O vestido
Começou assim, estava tudo certo. Tudo bem arranjado na vida de Guilherme. Sucesso na carreira, três filhos bem nascidos, dois deles na faculdade. Feliz em casa, feliz em tudo.
Mas de repente que deu uma vontade de fazer coisas estranhas em Guilherme. Estava no shopping, tanta gente bonita para lá e para cá. Tinham acabado de almoçar com os filhos e a mulher queria ver umas bolsas. Tudo bem, que Guilherme tinha paciência de Jó para esperar. Resolveu sentar-se num quiosque de frente à loja.
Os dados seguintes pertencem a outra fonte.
Lemma run_kept this w calls :
  Reach this w → Forall (λ ec : Env * Call, self ec.1 = this ∧ valid ec.1 ec.2) calls →
  kept (store w) (store (run_calls exec calls w)).
Proof.
  intros Hw Hcalls. revert w Hw. induction Hcalls as [|[e c] calls [Hs Hv] _ IH]; intros w Hw; simpl; [apply kept_refl|].
  eapply kept_trans; [|by apply IH, reach_call]. simpl in *. apply scheduling_reachable in Hw as Hi. unfold invoke.
  destruct (exec c e w) as [w' u| |] eqn:Hrun; simpl; [|apply kept_refl..].
  apply scheduling_effect in Hrun as [_ Heff]; [|done]. by eapply effect_kept.
Qed.

(** The original time remains traceable.  Over any sequence of calls from a reachable world
    a session keeps its agreement, parties, mode, commitments and the slot it was booked for;
    its trace only grows at the end, to at most 16 changes; the changes lead step by step from
    the original slot to the present one, and the revision is their number. *)
Theorem history_traceable this w calls i x :
  Reach this w → Forall (λ ec : Env * Call, self ec.1 = this ∧ valid ec.1 ec.2) calls →
  sessions (store w) !! i = Some x →
  ∃ y, sessions (store (run_calls exec calls w)) !! i = Some y ∧ keeps x y ∧
    traces (original x) (reschedule_history y) (slot_of y) ∧
    revision y = Z.of_nat (length (reschedule_history y)) ∧ revision y ≤ 16 ∧
    (status y = Confirmed ↔ mentor_confirmed_at y ≠ 0 ∧ mentee_confirmed_at y ≠ 0).
Proof.
  intros Hw Hcalls Hx. destruct (k_sessions _ _ (run_kept this w calls Hw Hcalls) _ _ Hx) as (y & Hy & Hk).
  exists y. split; [done|]. split; [done|].
  assert (Reach this (run_calls exec calls w)) as [Hi _]%scheduling_reachable by by apply reachable_run.
  destruct (ca_sessions _ Hi _ _ Hy) as (_ & _ & _ & Hr & Hl & Ht & Hst).
  destruct Hk as (_&_&_&_&_&_&_&_&Ho). rewrite Ho in Ht. split_and!; [done..| |done].
  unfold MAX_RESCHEDULES_PER_SESSION in Hl. lia.
Qed.

(** ** Retries *)

Lemma book_session_result c g i k s o d m l a e w w' r :
  (book_session c g i k s o d m l a : M _) e w = Done w' r →
  booking_keys (store w') !! (g, c, k) = Some r ∧
  (∃ x, sessions (store w') !! r = Some x ∧ mode x = m ∧ location_ref x = l ∧ agenda_hash x = a) ∧
  ∃ anchor, agreements (store w') !! g = Some anchor ∧ (c = ag_mentor anchor ∨ c = ag_mentee anchor).
Proof.
  intros Hrun. unfold book_session, load_agreement in Hrun. run_inv. rename Hrun into Hm.
  match goal with H : negb (active ?x) = false |- _ => rename x into anchor end.
  assert (c = ag_mentor anchor ∨ c = ag_mentee anchor) as Hc.
  { match goal with H : (_ && _) = false |- _ => apply andb_false_iff in H as [H|H] end;
      bool_prop; [by left|by right]. }
  destruct (booking_keys (store w) !! (g, c, k)) as [j|] eqn:Hk.
  - unfold load_session in Hm. run_inv. unfold same_booking in *. bool_prop.
    repeat match goal with H : _ ∧ _ |- _ => destruct H end. split; [done|].
    split; [by eexists|by eexists].
  - run_inv. match goal with H : validate_slot _ _ _ _ _ = _ |- _ => apply slot_validated in H as (-> & _) end.
    repeat match goal with H : check_free _ _ _ _ _ = _ |- _ => apply check_free_done in H as [-> _] end.
    simpl. rewrite !lookup_insert_eq. split; [done|]. split; [by eexists|by eexists].
Qed.

(** Booking again.  Once a booking has returned an id, the same caller's retry under the same
    key, at any later time while the agreement is active, changes nothing: it returns the same
    id as long as the session is at the requested slot, and reports a conflict after a
    reschedule has moved it. *)
Theorem session_retry this w e w1 calls e' c g i i' k s o d m l a r anchor :
  Reach this w → self e = this → valid e (CBook c g i k s o d m l a) →
  (book_session c g i k s o d m l a : M _) e w = Done w1 r →
  Forall (λ ec : Env * Call, self ec.1 = this ∧ valid ec.1 ec.2) calls →
  let w2 := run_calls exec calls w1 in
  agreements (store w2) !! g = Some anchor → active anchor = true → authorized e' c = true →
  ∃ x, sessions (store w2) !! r = Some x ∧
    invoke (book_session c g i' k s o d m l a) e' w2 =
      (w2, if decide (slot_of x = (s, d, o)) then Returned r else Errored IdempotencyConflict).
Proof.
  intros Hw Hself Hv Hrun Hcalls w2 Hg Hact Hau.
  assert (Reach this w1) as Hw1.
  { assert (w1 = (invoke (exec (CBook c g i k s o d m l a)) e w).1) as ->; [|by apply reach_call].
    unfold invoke, exec, ignore, bind. by rewrite Hrun. }
  apply book_session_result in Hrun as (Hk & (x & Hx & <- & <- & <-) & anchor1 & Hg1 & Hc).
  destruct (run_kept this w1 calls Hw1 Hcalls) as [Hag Hse Hke]. fold w2 in Hag, Hse, Hke.
  apply Hag in Hg1 as (anchor2 & Hg2 & Hma & Hme). rewrite Hg in Hg2. injection Hg2 as <-. apply Hke in Hk.
  apply Hse in Hx as (y & Hy & (_ & _ & _ & Hmo & Hlo & Hagd & _)). exists y. split; [done|].
  unfold invoke, book_session, load_agreement, load_session.
  cbv [bind load ok_or ret fail reject_if require_auth]. rewrite Hg, Hact. cbn [negb].
  assert (negb (bool_decide (c = ag_mentor anchor)) && negb (bool_decide (c = ag_mentee anchor)) = false) as ->.
  { rewrite Hma, Hme, andb_false_iff, !negb_false_iff, !bool_decide_eq_true. naive_solver. }
  rewrite Hau, Hk, Hy. unfold same_booking, slot_of. rewrite Hmo, Hlo, Hagd, bool_decide_eq_true_2, !Z.eqb_refl by done.
  rewrite !andb_true_r. case_decide as Hs; simplify_eq; [by rewrite !Z.eqb_refl|].
  destruct (Z.eqb_spec (start_utc y) s), (Z.eqb_spec (local_offset_minutes y) o),
    (Z.eqb_spec (duration_minutes y) d); simpl; congruence.
Qed.

(** ** Views *)

(** Conflict queries.  In every reachable world a query about a slot that ends in range never
    fails and answers whether some session of the participant overlaps the slot; the test the
    proposals use answers the same about the sessions other than the one to be moved. *)
Theorem has_conflict_exact this w e p start duration exclude :
  Reach this w → 0 ≤ start → 0 ≤ duration * 60 → start + duration * 60 ≤ u64_max →
  let meets i x := sessions (store w) !! i = Some x ∧ party p x ∧
    ¬ apart start (start + duration * 60) (start_utc x) (end_utc x) in
  (∃ b, invoke (has_conflict p start duration) e w = (w, Returned b) ∧ (b = true ↔ ∃ i x, meets i x)) ∧
  (conflicts_with (store w) p start (start + duration * 60) exclude = true ↔
    ∃ i x, exclude ≠ Some i ∧ meets i x).
Proof.
  intros [Hi _]%scheduling_reachable H0 Hd Hmax meets. split; [|by apply meets_free].
  assert (session_end start duration = Ok (start + duration * 60)) as Hend by (apply session_end_Ok; lia).
  pose proof (ca_lists _ Hi p) as (_ & _ & Hiff).
  enough (∀ ids, ids ⊆ load_participant_sessions p (store w) →
    ∃ b, (any_overlap start (start + duration * 60) ids : M bool) e w = Done w b ∧
      (b = true ↔ ∃ i x, i ∈ ids ∧ sessions (store w) !! i = Some x ∧
        ¬ apart start (start + duration * 60) (start_utc x) (end_utc x))) as Hscan.
  { destruct (Hscan (load_participant_sessions p (store w))) as (b & Hb & Hbi); [done|]. exists b. split.
    - unfold invoke, has_conflict. cbv [bind lift load ret]. by rewrite Hend, Hb.
    - rewrite Hbi. unfold meets. split.
      + intros (i & x & Hin & Hx & Ha). apply Hiff in Hin as (y & Hy & Hp). simplify_eq. eauto.
      + intros (i & x & Hx & Hp & Ha). exists i, x. split; [apply Hiff; eauto|done]. }
  induction ids as [|i ids IH]; intros Hsub; cbn [any_overlap].
  { exists false. split; [done|]. split; [done|]. intros (i & x & Hin & _). by apply elem_of_nil in Hin. }
  destruct IH as (b & Hb & Hbi); [set_solver|].
  assert (i ∈ load_participant_sessions p (store w)) as Hin by set_solver.
  apply Hiff in Hin as (x & Hx & Hp). destruct (ca_sessions _ Hi _ _ Hx) as (_ & _ & (Hs0 & Hsd & _ & Hsm) & _).
  unfold MIN_DURATION_MINUTES, MAX_DURATION_MINUTES in Hsd.
  assert (session_end (start_utc x) (duration_minutes x) = Ok (end_utc x)) as Hxe.
  { apply session_end_Ok. unfold end_utc. range_lia. }
  unfold load_session. cbv [bind lift load ok_or ret]. rewrite Hx, Hxe.
  destruct (overlaps start _ (start_utc x) (end_utc x)) eqn:Ho.
  - exists true. split; [done|]. split; [|done]. intros _. exists i, x. split_and!; [by left|done|].
    rewrite <-overlaps_false. congruence.
  - exists b. split; [done|]. rewrite Hbi. apply overlaps_false in Ho. split.
    + intros (j & y & Hj & Hy & Ha). exists j, y. split_and!; [by right|done|done].
    + intros (j & y & [->|Hj]%elem_of_cons & Hy & Ha); [|by exists j, y]. by simplify_eq.
Qed.

Lemma shift_by_offset_spec t offset :
  0 ≤ t → -100000 ≤ offset ≤ 100000 →
  shift_by_offset t offset =
    if (i64_max <? t) || (i64_max <? t + offset) || (t + offset <? 0) then Err InvalidTimezoneOffset
    else Ok (t + offset).
Proof.
  intros Ht Ho. unfold shift_by_offset, checked_add_i64, checked, in_range.
  destruct (Z.ltb_spec i64_max t), (Z.leb_spec 0 t), (Z.leb_spec t i64_max); simpl; try done; try lia.
  destruct (Z.ltb_spec i64_max (t + offset)), (Z.leb_spec i64_min (t + offset)),
    (Z.leb_spec (t + offset) i64_max); simpl; try done; range_lia.
Qed.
A mulher e as três filhas entraram. Em quinze minutos já tinham bisbilhotado em quase tudo quando viram uma movimentação do lado de fora. Todo mundo saiu da boutique para ver o que acontecia. Guilherme estava nu. Pelado completamente. Quando as filhas viram o homem, este já corria dos seguranças balançando os emirados árabes.
Na casa de repouso onde Guilherme ficou trancafiado - seria só um mês – começou a reclamar de uma coceira insuportável nas costas, talvez impingem. Examinado, não era nada. Estava louco para sair daquele descanso forçado a que fora submetido pela família. Passava longe de ser ruim aquela prisão. Ficava em Ilha Bela, São Paulo. A situação do protagonista permitia a ele esses luxos, mas os muros do spá eram altos demais e a portaria funcionava sem interrupções.
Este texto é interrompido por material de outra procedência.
(* ===== verification/DecisionsTheorems.v ===== *)
(** * Award decisions: the properties

    The budget of a program is reconciled with its reservations and never over-committed; the
    outcome of a decision is the plurality of the votes of distinct members, and changes at
    most once, by an appeal before a disjoint panel; a member is counted once per application;
    an award can be accepted in time whatever happened before. *)
From S2P Require Import Prelude Machine Host Loops Decisions DecisionsProps.

Section Theorems.
Context {L : Type}.
Abbreviation W := (World L Store Event).
Abbreviation M := (Contract L Store Event ContractError).
Implicit Types (w : W).
Abbreviation Reach this := (reachable exec valid this (λ _ _, True) deployed).

(** C2: The budget is reconciled.  In every reachable world the reserved and the awarded amount
    of a program are the sums over its applications of the reservations that are held and of
    those that were claimed, neither is negative, and together they never exceed the total
    budget; an application holds at most one reservation, of the program's award. *)
Theorem budget_reconciles this w p c :
  Reach this w → programs (store w) !! p = Some c →
  reserved_amount c = map_sum (held Reserved p) (reservations (store w)) ∧
  awarded_amount c = map_sum (held Claimed p) (reservations (store w)) ∧
  0 ≤ reserved_amount c ∧ 0 ≤ awarded_amount c ∧
  reserved_amount c + awarded_amount c ≤ total_budget c ∧
  ∀ a r, reservations (store w) !! (p, a) = Some r →
    rs_program_id r = p ∧ rs_applicant r = a ∧ amount r = per_award_amount c.
Proof.
  intros Hi%decisions_reachable Hc. destruct (inv_programs _ Hi _ _ Hc) as (_ & _ & _ & Hr & Hw & Hle).
  pose proof (held_bounds Reserved p _ Hi). pose proof (held_bounds Claimed p _ Hi).
  split_and!; [done..|lia|lia|done|]. intros a r Ha.
  destruct (inv_reservations _ Hi _ _ Ha) as (Hid & x & Hx & Ham). simpl in Hx. simplify_eq. done.
Qed.

(** Outcomes are the votes.  In every reachable world the votes of a decision and of its
    appeal are those of distinct members of the committee's list, and no member voted in both.
    An open decision is pending and has no appeal; a finalized one carries the plurality of its
    votes, or once an appeal is resolved the plurality of the appeal's, which only a decision
    that was not an award has; budget was reserved exactly for the awards. *)
Theorem decision_sound this w k d :
  Reach this w → decisions (store w) !! k = Some d →
  let panel := default [] (ap_votes <$> appeals (store w) !! k) in
  NoDup (voters (votes d ++ panel)) ∧ voters (votes d ++ panel) ⊆ members (store w) ∧
  (outcome d = Awarded ↔ is_Some (reservations (store w) !! k)) ∧
  match status d with
  | Open => outcome d = Pending ∧ appeals (store w) !! k = None
  | Finalized =>
      match appeals (store w) !! k with
      | None => outcome d = plurality (votes d)
      | Some x => plurality (votes d) ≠ Awarded ∧ original_outcome x = plurality (votes d) ∧
          outcome d = plurality (if decide (ap_status x = Resolved) then ap_votes x else votes d)
      end
  end.
Proof.
  intros Hi%decisions_reachable Hd panel. subst panel.
  destruct (inv_decisions _ Hi _ _ Hd) as (_ & _ & [Hnd Hsub] & Hr & Hst).
  destruct (status d); [destruct Hst as (Ho & _ & Hx)|destruct Hst as [_ Hst]];
    [rewrite Hx; simpl; rewrite app_nil_r; split_and!; done|].
  destruct (appeals (store w) !! k) as [x|] eqn:Hx; simpl.
  - destruct Hst as (Ho & Hna & [Hndx Hsubx] & Hdis & Hap). unfold voters in *. rewrite fmap_app.
    split_and!; [|set_solver|done| |done|].
    + apply NoDup_app. split_and!; [done| |done]. set_solver.
    + by rewrite <-Ho.
    + destruct (ap_status x); simpl; destruct Hap as (_ & Hap & _); congruence.
  - rewrite app_nil_r. split_and!; [done..|]. apply Hst.
Qed.

(** ** One vote *)

(** How many votes a member has on an application. *)
Definition votes_of (m : Address) (vs : list Vote) : Z :=
  list_sum (λ v, if bool_decide (member v = m) then 1 else 0) vs.
Definition ballots (m : Address) (k : Z * Address) (st : Store) : Z :=
  default 0 (votes_of m ∘ votes <$> decisions st !! k) + default 0 (votes_of m ∘ ap_votes <$> appeals st !! k).

(** A call by which [m] votes on the application [k], first or on appeal. *)
Definition votes_on (m : Address) (k : Z * Address) (_ : Env) (c : Call) : bool :=
  match c with
  | CVote b p a _ | CRecuse b p a | CVoteAppeal b p a _ => bool_decide (b = m) && bool_decide ((p, a) = k)
  | _ => false
  end.

Lemma votes_of_app m vs vs' : votes_of m (vs ++ vs') = votes_of m vs + votes_of m vs'.
Proof. apply list_sum_app. Qed.

Lemma votes_of_NoDup m vs : NoDup (voters vs) → 0 ≤ votes_of m vs ≤ 1 ∧ (m ∉ voters vs → votes_of m vs = 0).
Proof.
  unfold votes_of, voters. induction vs as [|v vs IH]; simpl; intros Hnd; [lia|].
  apply NoDup_cons in Hnd as [Hv [Hb Hz]%IH]. case_bool_decide as Hm.
  - subst m. rewrite Hz by done. split; [lia|]. set_solver.
  - split; [lia|]. rewrite not_elem_of_cons. intros [_ Hn]. rewrite Hz by done. lia.
Qed.

Lemma ballots_one m k st : inv st → ballots m k st ≤ 1.
Proof.
  intros Hi. unfold ballots. destruct (decisions st !! k) as [d|] eqn:Hd; simpl.
  2: { destruct (appeals st !! k) as [x|] eqn:Hx; simpl; [|lia].
       destruct (inv_decided _ Hi k) as [? ?]; [right; by eexists|congruence]. }
  destruct (inv_decisions _ Hi _ _ Hd) as (_ & _ & [Hnd _] & _ & Hst).
  destruct (votes_of_NoDup m _ Hnd) as [Hb Hz].
  destruct (appeals st !! k) as [x|]; simpl; [|lia].
  destruct (status d); [by destruct Hst as (_ & _ & ?)|].
  destruct Hst as (_ & _ & _ & [Hndx _] & Hdis & _). destruct (votes_of_NoDup m _ Hndx) as [Hbx Hzx].
  destruct (decide (m ∈ voters (votes d))) as [Hm|Hm]; [rewrite Hzx by set_solver|rewrite Hz by done]; lia.
Qed.

(** What a count of ballots sees of a store. *)
Lemma ballots_ext m k st st' :
  votes <$> decisions st' !! k = votes <$> decisions st !! k →
  ap_votes <$> appeals st' !! k = ap_votes <$> appeals st !! k → ballots m k st' = ballots m k st.
Proof. intros Hd Ha. unfold ballots. by rewrite !option_fmap_compose, Hd, Ha. Qed.

Lemma ballots_decision m j k d v st :
  decisions st !! j = Some d →
  ballots m k (put_decision j (voted v d) st) = ballots m k st + if decide (member v = m ∧ j = k) then 1 else 0.
Proof.
  intros Hd. unfold ballots. simpl. rewrite lookup_insert. destruct (decide (j = k)) as [<-|Hj].
  - rewrite Hd. simpl. unfold votes_of at 1. rewrite list_sum_app. simpl. fold (votes_of m (votes d)).
    case_bool_decide; case_decide; try lia; naive_solver.
  - rewrite decide_False by naive_solver. lia.
Qed.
No quarto dia saiu para o jardim, aquele incômodo nas costas, a coceira já virava ardência. De repente doía muito. Logo estava apavorado, uma coisa estranha começou a brotar sem parar de suas costas. Atirou-se para trás de uma árvore, num canto, para que ninguém o visse. A uns metros uma enfermeira passava com um tecido na mão, uma toalha ou lençol.
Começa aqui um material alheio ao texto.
(* ===== verification/Applications.v ===== *)
(** * Application intake ([scholarship-applications/src/lib.rs])

    Programs publish versioned form schemas and consent terms; an applicant with a current
    consent submits one application per program.  Reviewers are assigned from the pool of a
    program, within their capacity and outside their conflicts.  Applicants ask for
    corrections, erasure and exports of their data, which the admin answers. *)
From S2P Require Import Prelude Machine Host Loops.

Inductive ContractError :=
| NotInitialized | AlreadyInitialized | NotAdmin | ProgramNotFound | ProgramAlreadyExists | ProgramInactive
| DeadlinePassed | DuplicateApplication | ApplicationNotFound | NoFormSchemaPublished | FormSchemaNotFound
| NoConsentTermsPublished | ConsentTermsNotFound | ConsentNotFound | ConsentRevoked | ConsentOutOfDate
| VersionOverflow | VersionConflict.

(** The reviews and the privacy requests have their own error enums. *)
Module Review.
Inductive ReviewError :=
| NotAdmin | ReviewerNotFound | ReviewerInactive | ReviewerAtCapacity | ReviewerConflicted | NoEligibleReviewer
| AssignmentNotFound | AlreadyAssigned | Unauthorized.
End Review.

Module Privacy.
Inductive PrivacyError :=
| NotAdmin | Unauthorized | ApplicationNotFound | RequestNotFound | RequestAlreadyProcessed | InvalidDenialReason
| CounterOverflow | NoExportableData | ExportAlreadyPending | ExportRequestNotFound | ExportRequestAlreadyResolved
| InvalidExportHash.
Inductive PrivacyRequestType := Correction | Erasure.
Inductive PrivacyRequestStatus := Pending | Approved | Denied.
#[global] Instance PrivacyRequestStatus_eq_dec : EqDecision PrivacyRequestStatus.
Proof. solve_decision. Defined.
End Privacy.

Module DataExport.
Inductive DataExportStatus := Pending | Completed | Cancelled.
#[global] Instance DataExportStatus_eq_dec : EqDecision DataExportStatus.
Proof. solve_decision. Defined.
End DataExport.

Inductive Error :=
| InContract (err : ContractError)
| InReview (err : Review.ReviewError)
| InPrivacy (err : Privacy.PrivacyError).

(** ** Intake *)

Record Program := mkProgram { pg_version : Z; active : bool; deadline : Z }.

Inductive ApplicationStatus := Submitted.

Record Application := mkApplication {
  applicant : Address; program_id : BytesN32; status : ApplicationStatus; submitted_at : Z;
  data_hash : BytesN32; form_version : Z; consent_version : Z
}.

Record FormSchema := mkFormSchema { fs_version : Z; schema_hash : BytesN32; fs_published_at : Z }.
Record ConsentTerms := mkConsentTerms { ct_version : Z; terms_hash : BytesN32; ct_published_at : Z }.
Record ConsentRecord := mkConsentRecord { cr_version : Z; accepted_at : Z; revoked : bool; revoked_at : Z }.

Record Intake := mkIntake {
  programs : gmap Z Program;
  applications : gmap (Address * Z) Application;
  form_versions : gmap Z Z;
  form_schemas : gmap (Z * Z) FormSchema;
  consent_versions : gmap Z Z;
  consent_terms : gmap (Z * Z) ConsentTerms;
  consents : gmap (Address * Z) ConsentRecord
}.

(** ** Reviews *)

Record ReviewerProfile := mkProfile { rv_active : bool; max_assignments : Z; current_assignments : Z }.
Inductive AssignmentMode := RoundRobin | LoadBalanced | SeededRandom (seed : Z).
Inductive ReviewMode := Open | Blind | DoubleBlind.

Record Reviews := mkReviews {
  reviewers : gmap Address ReviewerProfile;
  reviewer_pools : gmap Z (list Address);
  conflicts : gmap (Address * Z * Z) bool;
  assignments : gmap (Z * Z) Address;
  round_robin_cursors : gmap Z Z;
  review_modes : gmap Z ReviewMode
}.

(** ** Privacy *)

Record PrivacyRequest := mkRequest {
  rq_id : Z; rq_applicant : Address; rq_program_id : BytesN32; request_type : Privacy.PrivacyRequestType;
  rq_requested_at : Z; target_data_hash : BytesN32; rq_status : Privacy.PrivacyRequestStatus; processed_at : Z;
  denial_reason_hash : BytesN32; downstream_addressed : bool
}.

Record DataExportRequest := mkExport {
  ex_id : Z; ex_applicant : Address; ex_program_id : BytesN32; ex_requested_at : Z;
  ex_status : DataExport.DataExportStatus; resolved_at : Z; export_hash : BytesN32; consent_history_hash : BytesN32
}.

Record Requests := mkRequests {
  request_counter : option Z;
  requests : gmap Z PrivacyRequest;
  applicant_requests : gmap (Address * Z) Z;
  export_counter : option Z;
  export_requests : gmap Z DataExportRequest;
  applicant_exports : gmap (Address * Z) Z
}.

Record Store := mkStore { admin : option Address; intake : Intake; review : Reviews; privacy : Requests }.

Inductive Event :=
| FORMPUB (p : BytesN32) (n : Z)
| CONSPUB (p : BytesN32) (n : Z)
| CONSENT (a : Address) (p : BytesN32) (n : Z)
| CONSRVK (a : Address) (p : BytesN32) (n : Z)
| SUBMIT (a : Address) (p : BytesN32)
| REQ_CORR (a : Address) (p : BytesN32) (i : Z)
| REQ_ERAS (a : Address) (p : BytesN32) (i : Z)
| EXP_REQUEST (a : Address) (p : BytesN32) (i : Z)
| EXP_CANCEL (i : Z) (a : Address)
| EXP_COMPLETE (i : Z) (h c : BytesN32)
| RESOLVE (i : Z) (approve addressed : bool).

Definition put_admin (a : Address) (st : Store) : Store := mkStore (Some a) (intake st) (review st) (privacy st).
Definition on_intake (f : Intake → Intake) (st : Store) : Store :=
  mkStore (admin st) (f (intake st)) (review st) (privacy st).
Definition on_review (f : Reviews → Reviews) (st : Store) : Store :=
  mkStore (admin st) (intake st) (f (review st)) (privacy st).
Definition on_privacy (f : Requests → Requests) (st : Store) : Store :=
  mkStore (admin st) (intake st) (review st) (f (privacy st)).

Definition put_program (p : BytesN32) (x : Program) (i : Intake) : Intake :=
  mkIntake (<[p := x]> (programs i)) (applications i) (form_versions i) (form_schemas i) (consent_versions i)
    (consent_terms i) (consents i).
Definition put_application (k : Address * Z) (x : Application) (i : Intake) : Intake :=
  mkIntake (programs i) (<[k := x]> (applications i)) (form_versions i) (form_schemas i) (consent_versions i)
    (consent_terms i) (consents i).
Definition put_form_version (p : BytesN32) (n : Z) (i : Intake) : Intake :=
  mkIntake (programs i) (applications i) (<[p := n]> (form_versions i)) (form_schemas i) (consent_versions i)
    (consent_terms i) (consents i).
Definition put_form_schema (k : Z * Z) (x : FormSchema) (i : Intake) : Intake :=
  mkIntake (programs i) (applications i) (form_versions i) (<[k := x]> (form_schemas i)) (consent_versions i)
    (consent_terms i) (consents i).
Definition put_consent_version (p : BytesN32) (n : Z) (i : Intake) : Intake :=
  mkIntake (programs i) (applications i) (form_versions i) (form_schemas i) (<[p := n]> (consent_versions i))
    (consent_terms i) (consents i).
Definition put_consent_terms (k : Z * Z) (x : ConsentTerms) (i : Intake) : Intake :=
  mkIntake (programs i) (applications i) (form_versions i) (form_schemas i) (consent_versions i)
    (<[k := x]> (consent_terms i)) (consents i).
Definition put_consent (k : Address * Z) (x : ConsentRecord) (i : Intake) : Intake :=
  mkIntake (programs i) (applications i) (form_versions i) (form_schemas i) (consent_versions i)
    (consent_terms i) (<[k := x]> (consents i)).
Guilherme lançou-se desesperadamente sobre ela, tomou o pano, agora via, um lençol, e se agasalhou, recuando a um canto. Um aglomerado se formou em torno dele. Há essa hora o volume nas suas costas já era enorme.
O que está acontecendo, Guilherme? O que esconde atrás de você? Você andou se drogando, rapaz?! Roubou alguma coisa e está escondendo... Todos falavam ao mesmo tempo. Guilherme assustado, arregalado, acuado como um animal sarnento. Uns já ameaçavam dominá-lo para acabar com o piseiro.
Foi nessa hora que se levantou abruptamente e investiu contra a multidão que abriu passagem. Afastado uns cinco metros, Guilherme deixou cair o lençol e então todos viram, boquiabertos, enormes asas que lhe haviam brotado das costas, e que agora, agitadas, levavam o homem para o infinito do céu azul.